Begin at the line bearing "(from_result". Transcribe it and all subsequent lines of the material below exactly, and nothing more.
Source material section start
Definition ex_faulty_open : ReadWrite.t :=
  Eval vm_compute in
    from_result (ReadWrite.OpenReadWrite ex_faulty_file [ex_k1] (ex_ropts false) (ex_wopts 0)).

Definition ex_faulty_put1 : ReadWrite.t :=
  Eval vm_compute in fst (ReadWrite.PutMany ex_faulty_open [ex_blk1]).

Definition ex_faulty_write :=
  Eval vm_compute in
    util.LdWrite (ReadWrite.f ex_faulty_put1) (ReadWrite.dataWriter ex_faulty_put1)
      [Bytes ex_k3; blocks.RawData ex_blk3].


(** The example session after one block, and its file after [Finalize],
    as a later [os.OpenFile] hands it out. *)
Definition ex_put1 : ReadWrite.t :=
  Eval vm_compute in fst (PutEach (ex_open false) [ex_blk1]).

Definition ex_finalized_file : File :=
  {| bytes := bytes (ReadWrite.f (fst (ReadWrite.Finalize ex_marshal ex_put1)));
     closed := false; faults := [] |}.

(** The example session after two blocks. *)
Definition ex_put2 : ReadWrite.t :=
  Eval vm_compute in fst (PutEach (ex_open false) [ex_blk1; ex_blk3]).

(** A device that completes eight writes and stops the ninth after one
    byte: the second block's length and CID reach the file, its data only
    in part. *)
Definition ex_torn_file : File :=
  {| bytes := []; closed := false;
     faults := [None; None; None; None; None; None; None; None; Some 1] |}.

Definition ex_torn : ReadWrite.t :=
  Eval vm_compute in
    fst (PutEach
           (from_result
              (ReadWrite.OpenReadWrite ex_torn_file [ex_k1] (ex_ropts false) (ex_wopts 0)))
           [ex_blk1; ex_blk3]).

(** The session on the device of [ex_faulty_file]: the first block is
    written, the length of the second reaches the file, its CID only in
    part. *)
Definition ex_torn_cid : ReadWrite.t :=
  Eval vm_compute in fst (PutEach ex_faulty_open [ex_blk1; ex_blk3]).

(** ** Vocabulary of the further properties *)

(** The entry holds one of the blocks. *)
Definition fromBlocks (blks : list blocks.Block) (e : Entry) : Prop :=
  exists bl, In bl blks /\ entry_key e = blocks.Cid bl
             /\ entry_data e = blocks.RawData bl.

(** A device that completes the three writes of [OpenReadWrite] on a new
    file and fails the next write before its first byte. *)
Definition ex_dying_file : File :=
  {| bytes := []; closed := false; faults := [None; None; None; Some 0] |}.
Source material section end
Task response
           (from_result
              (ReadWrite.OpenReadWrite ex_torn_file [ex_k1] (ex_ropts false) (ex_wopts 0)))
           [ex_blk1; ex_blk3]).

(** The session on the device of [ex_faulty_file]: the first block is
    written, the length of the second reaches the file, its CID only in
    part. *)
Definition ex_torn_cid : ReadWrite.t :=
  Eval vm_compute in fst (PutEach ex_faulty_open [ex_blk1; ex_blk3]).

(** ** Vocabulary of the further properties *)

(** The entry holds one of the blocks. *)
Definition fromBlocks (blks : list blocks.Block) (e : Entry) : Prop :=
  exists bl, In bl blks /\ entry_key e = blocks.Cid bl
             /\ entry_data e = blocks.RawData bl.

(** A device that completes the three writes of [OpenReadWrite] on a new
    file and fails the next write before its first byte. *)
Definition ex_dying_file : File :=
  {| bytes := []; closed := false; faults := [None; None; None; Some 0] |}.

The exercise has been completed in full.